Custard powder can be used to make custard sauce (commonly used filling for western pastries), custard filling (special powder), cheese cake and other soft, fragrant and smooth hot and cold desserts (such as cakes, egg rolls) , stuffing, bread, fruit tarts, biscuits, puddings, tarts and other pastries), mainly for their special aroma and taste.
Originally, custard powder was mainly used for making pastries and puddings in Western food, but it was later introduced by Hong Kong chefs before being used in Chinese cooking. In practical use, we should clarify the dosage. If used improperly, the advantages of custard powder will turn into disadvantages under certain conditions.

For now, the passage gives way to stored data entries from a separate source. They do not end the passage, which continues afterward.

(** * Feature-metadata tables of the glTF feature metadata extension

    A shallow embedding of
    - [GltfFeatureTableAccessorProperty] and [GltfFeatureTableArrayProperty]
      (the binary and the array property variants),
    - [GltfFeatureMetadataCache] (the cache of external resources),
    - [GltfFeatureTable] and [GltfFeature],
    followed by the properties of the specification that concern them. *)

From Stdlib Require Import ZArith QArith Qround Qcanon Lia List Bool Ascii.
From stdpp Require Import gmap strings list fin_maps pretty.

Local Open Scope Z_scope.

(** ** JavaScript numbers

    A number is a finite value, one of the two infinities, or NaN.  Finite
    values are exact rationals kept in lowest terms: the values that occur in
    the normalisation arithmetic (small integers, their quotients by a power
    of two minus one) are computed without rounding error.  The sign of zero
    is not represented; a zero divisor is the positive zero, which is the only
    zero [getMaximumValue] produces.  Sums, products and quotients are exact:
    they are the results of the double precision operations wherever these
    are exact, and only there. *)
Module JsNumber.

Inductive Num :=
  | Fin (q : Q)
  | PosInf
  | NegInf
  | NaN.

Definition ofZ (z : Z) : Num := Fin (inject_Z z).

Definition qzero (q : Q) : bool := Z.eqb (Qnum q) 0.
Definition qneg (q : Q) : bool := Z.ltb (Qnum q) 0.

Definition neg (a : Num) : Num :=
  match a with
  | Fin q => Fin (Qred (Qopp q))
  | PosInf => NegInf
  | NegInf => PosInf
  | NaN => NaN
  end.

Definition sub (a b : Num) : Num :=
  match a, b with
  | NaN, _ | _, NaN => NaN
  | Fin x, Fin y => Fin (Qred (Qminus x y))
  | PosInf, PosInf | NegInf, NegInf => NaN
  | PosInf, _ | _, NegInf => PosInf
  | NegInf, _ | _, PosInf => NegInf
  end.

Definition mul (a b : Num) : Num :=
  match a, b with
  | NaN, _ | _, NaN => NaN
  | Fin x, Fin y => Fin (Qred (Qmult x y))
  | Fin x, PosInf | PosInf, Fin x =>
      if qzero x then NaN else if qneg x then NegInf else PosInf
  | Fin x, NegInf | NegInf, Fin x =>
      if qzero x then NaN else if qneg x then PosInf else NegInf
  | PosInf, PosInf | NegInf, NegInf => PosInf
  | PosInf, NegInf | NegInf, PosInf => NegInf
  end.

Definition div (a b : Num) : Num :=
  match a, b with
  | NaN, _ | _, NaN => NaN
  | Fin x, Fin y =>
      if qzero y then
        if qzero x then NaN else if qneg x then NegInf else PosInf
      else Fin (Qred (Qdiv x y))
  | Fin _, (PosInf | NegInf) => Fin 0
  | PosInf, Fin y => if qneg y then NegInf else PosInf
  | NegInf, Fin y => if qneg y then PosInf else NegInf
  | (PosInf | NegInf), (PosInf | NegInf) => NaN
  end.

(** [Math.max] of two numbers. *)
Definition max (a b : Num) : Num :=
  match a, b with
  | NaN, _ | _, NaN => NaN
  | PosInf, _ | _, PosInf => PosInf
  | NegInf, x | x, NegInf => x
  | Fin x, Fin y => if Qle_bool x y then Fin y else Fin x
  end.

(** [Math.round]: the nearest integer, halves going up. *)
Definition round (a : Num) : Num :=
  match a with
  | Fin x => ofZ (Qfloor (Qplus x (1 # 2)))
  | other => other
  end.

(** [Math.pow(2, e)] for an integer exponent. *)
Definition pow2 (e : Z) : Num := Fin (Qred (Qpower (2 # 1) e)).

Definition leb (a b : Num) : bool :=
  match a, b with
  | NaN, _ | _, NaN => false
  | NegInf, _ | _, PosInf => true
  | PosInf, _ | _, NegInf => false
  | Fin x, Fin y => Qle_bool x y
  end.

(** The integer nearest to [n / d] for [0 <= n] and [0 < d], ties going to
    the even one. *)
Definition roundHalfEven (n d : Z) : Z :=
  let f := n / d in
  let r := 2 * (n mod d) in
  if r <? d then f
  else if d <? r then f + 1
  else if Z.even f then f else f + 1.

(** The nearest value of a binary floating point format, ties to even:
    [precision] bits, exponents from [emin] up, subnormal values below, the
    infinities from the midpoint below [2^limit] on. *)
Definition roundTo (precision emin limit : Z) (a : Num) : Num :=
  match a with
  | Fin q =>
      let n := Z.abs (Qnum q) in
      let d := Zpos (Qden q) in
      if n =? 0 then Fin 0
      else
        let e0 := Z.log2 n - Z.log2 d in
        let e := if (if 0 <=? e0 then d * 2 ^ e0 <=? n else d <=? n * 2 ^ (- e0))
                 then e0 else e0 - 1 in
        let u := Z.max e emin - (precision - 1) in
        let r := if 0 <=? u then roundHalfEven n (d * 2 ^ u)
                 else roundHalfEven (n * 2 ^ (- u)) d in
        if (if 0 <=? u then 2 ^ limit <=? r * 2 ^ u else false)
        then (if Qnum q <? 0 then NegInf else PosInf)
        else
          let m := if Qnum q <? 0 then - r else r in
          Fin (Qred (if 0 <=? u then inject_Z (m * 2 ^ u)
                     else Qmake m (Z.to_pos (2 ^ (- u)))))
  | other => other
  end.

(** [Math.fround]: the nearest single precision value. *)
Definition fround (a : Num) : Num := roundTo 24 (-126) 128 a.

(** The nearest double precision value: the number a literal denotes. *)
Definition dround (a : Num) : Num := roundTo 53 (-1022) 1024 a.

(** [|a - b| <= d], false as soon as one side is NaN. *)
Definition within (d a b : Num) : bool :=
  leb (sub a b) d && leb (sub b a) d.

End JsNumber.
Export JsNumber.

(** ** Component datatypes *)

Inductive ComponentDatatype :=
  | BYTE
  | UNSIGNED_BYTE
  | SHORT
  | UNSIGNED_SHORT
  | INT
  | UNSIGNED_INT
  | FLOAT
  | DOUBLE.

(** Modelled from the spec: [ComponentDatatype.getSizeInBytes] lives in
    [Core/ComponentDatatype.js], which is not among the verified sources.
    The specification gives the integer component types the byte widths 1, 2
    and 4; the floating point types have their usual widths. *)
Definition getSizeInBytes (componentType : ComponentDatatype) : Z :=
  match componentType with
  | BYTE | UNSIGNED_BYTE => 1
  | SHORT | UNSIGNED_SHORT => 2
  | INT | UNSIGNED_INT | FLOAT => 4
  | DOUBLE => 8
  end.

Definition isSignedComponentType (componentType : ComponentDatatype) : bool :=
  match componentType with
  | BYTE | SHORT | INT => true
  | _ => false
  end.

Definition isUnsignedComponentType (componentType : ComponentDatatype) : bool :=
  match componentType with
  | UNSIGNED_BYTE | UNSIGNED_SHORT | UNSIGNED_INT => true
  | _ => false
  end.

Definition isNormalized (normalized : bool) (componentType : ComponentDatatype) : bool :=
  normalized &&
  (isSignedComponentType componentType || isUnsignedComponentType componentType).

Definition getMaximumValue (componentType : ComponentDatatype) : Num :=
  let bitDepth := getSizeInBytes componentType in
  if isSignedComponentType componentType then
    sub (pow2 (bitDepth - 1)) (ofZ 1)
  else if isUnsignedComponentType componentType then
    sub (pow2 bitDepth) (ofZ 1)
  else PosInf.

Definition getLowestValue (componentType : ComponentDatatype) : Num :=
  let bitDepth := getSizeInBytes componentType in
  if isSignedComponentType componentType then
    neg (pow2 (bitDepth - 1))
  else if isUnsignedComponentType componentType then
    ofZ 0
  else NegInf.

(** ** Exceptions *)

Inductive Error :=
  | DeveloperError (message : string)
  | TypeError
  | RangeError.

Inductive Result (A : Type) :=
  | Ok (a : A)
  | Throw (e : Error).
Arguments Ok {A} a.
Arguments Throw {A} e.

Global Instance Result_ret : MRet Result := fun A a => Ok a.
Global Instance Result_bind : MBind Result := fun A B k r =>
  match r with
  | Ok a => k a
  | Throw e => Throw e
  end.

Definition succeeded {A : Type} (r : Result A) : bool :=
  match r with Ok _ => true | Throw _ => false end.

1. When making deep-fried dishes that need to maintain the original flavor of the raw materials, adding a large amount of custard powder can increase the color and crispness of the dishes, but the milky and fruity flavors will mask the original flavors of the raw materials and make the dishes. Losing the characteristics, in fact, if you use another leavening agent to cook such dishes, and then add a coloring agent, you can avoid it;
2. Adding custard powder when the fish, shrimp and crab meat is sizing will definitely lose the original flavor of fish, shrimp and crab meat after the dish is finished, and even make the taste nondescript;
3. The custard powder is used for the taste of the raw materials of the dishes, mainly lime juice, fruit juice and Hong Kong-style sweet and sour sauce dishes. The amount of custard powder is about 5 grams per 500 grams of raw materials. For ribs, you can increase the amount of custard powder appropriately, about 15 grams is appropriate;
4. When custard powder is used to thicken dishes, the dosage ratio is to add 2 to 5 grams of custard powder per 500 grams of raw materials, and it should be used together with water and starch;
5. When the custard powder is used for the preparation of the crispy paste, 15% of the custard powder can be added to the paste.